**SUPPLIED MATERIAL**

Lemma arp_resolve_refused ifp p dst n :
  dst <> htonl INADDR_BROADCAST -> if_netmask ifp = 0 \/ dst <> subnet_bcast ifp ->
  (ARP_PENDING_MAX <= length (arp_pending n))%nat ->
  Exists (fun w => wait_dst w = dst) (arp_pending n) \/ arp_hit dst (arp_cache n) = None ->
  arp_resolve stale nic_done ifp p dst n = (-1, free_pkt p n).
Proof.
  intros Hb Hs Hfull Hx. unfold arp_resolve. rewrite (proj2 (Z.eqb_neq _ _) Hb).
  replace (negb (if_netmask ifp =? 0) && (dst =? subnet_bcast ifp)) with false
    by (destruct Hs as [->|Hs]; [done|by rewrite (proj2 (Z.eqb_neq _ _) Hs), andb_false_r]).
  destruct (existsb _ _) eqn:He; [done|]. destruct Hx as [Hx|Hx].
  - exfalso. apply not_true_iff_false in He. apply He. apply existsb_exists.
    apply Exists_exists in Hx as (w & Hw & <-). exists w. split; [by apply list_elem_of_In|].
    apply Z.eqb_refl.
  - rewrite Hx. by rewrite (proj2 (Nat.leb_le _ _) Hfull).
Qed.

(** *** A miss and its reply *)

Definition arp_frame (dst src : list Z) (op : Z) (sha spa tha tpa : list Z) : list Z :=
  eth_hdr dst src ETHERTYPE_ARP ++ arp_body op sha spa tha tpa.

Lemma length_arp_body op sha spa tha tpa :
  length sha = 6%nat -> length spa = 4%nat -> length tha = 6%nat -> length tpa = 4%nat ->
  length (arp_body op sha spa tha tpa) = 28%nat.
Proof. intros. unfold arp_body. rewrite !length_app. cbn [length]. lia. Qed.

Lemma m_gethdr_fresh type h m h' :
  m_gethdr (IF := ifnet) stale type h = (Some m, h') ->
  m_len m = 0 /\ m_data m = 0%nat /\ length (m_buf m) = Z.to_nat MLEN.
Proof.
  unfold m_gethdr. destruct (m_get stale type h) as [[m0|] h1] eqn:E; [|done].
  intros; simplify_eq. by apply (m_get_fresh stale) in E.
Qed.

**EXERCISE GOAL**
Exactly as shown above, copy out the material.

**EXPECTED ANSWER**
Lemma arp_resolve_refused ifp p dst n :
  dst <> htonl INADDR_BROADCAST -> if_netmask ifp = 0 \/ dst <> subnet_bcast ifp ->
  (ARP_PENDING_MAX <= length (arp_pending n))%nat ->
  Exists (fun w => wait_dst w = dst) (arp_pending n) \/ arp_hit dst (arp_cache n) = None ->
  arp_resolve stale nic_done ifp p dst n = (-1, free_pkt p n).
Proof.
  intros Hb Hs Hfull Hx. unfold arp_resolve. rewrite (proj2 (Z.eqb_neq _ _) Hb).
  replace (negb (if_netmask ifp =? 0) && (dst =? subnet_bcast ifp)) with false
    by (destruct Hs as [->|Hs]; [done|by rewrite (proj2 (Z.eqb_neq _ _) Hs), andb_false_r]).
  destruct (existsb _ _) eqn:He; [done|]. destruct Hx as [Hx|Hx].
  - exfalso. apply not_true_iff_false in He. apply He. apply existsb_exists.
    apply Exists_exists in Hx as (w & Hw & <-). exists w. split; [by apply list_elem_of_In|].
    apply Z.eqb_refl.
  - rewrite Hx. by rewrite (proj2 (Nat.leb_le _ _) Hfull).
Qed.

(** *** A miss and its reply *)

Definition arp_frame (dst src : list Z) (op : Z) (sha spa tha tpa : list Z) : list Z :=
  eth_hdr dst src ETHERTYPE_ARP ++ arp_body op sha spa tha tpa.

Lemma length_arp_body op sha spa tha tpa :
  length sha = 6%nat -> length spa = 4%nat -> length tha = 6%nat -> length tpa = 4%nat ->
  length (arp_body op sha spa tha tpa) = 28%nat.
Proof. intros. unfold arp_body. rewrite !length_app. cbn [length]. lia. Qed.

Lemma m_gethdr_fresh type h m h' :
  m_gethdr (IF := ifnet) stale type h = (Some m, h') ->
  m_len m = 0 /\ m_data m = 0%nat /\ length (m_buf m) = Z.to_nat MLEN.
Proof.
  unfold m_gethdr. destruct (m_get stale type h) as [[m0|] h1] eqn:E; [|done].
  intros; simplify_eq. by apply (m_get_fresh stale) in E.
Qed.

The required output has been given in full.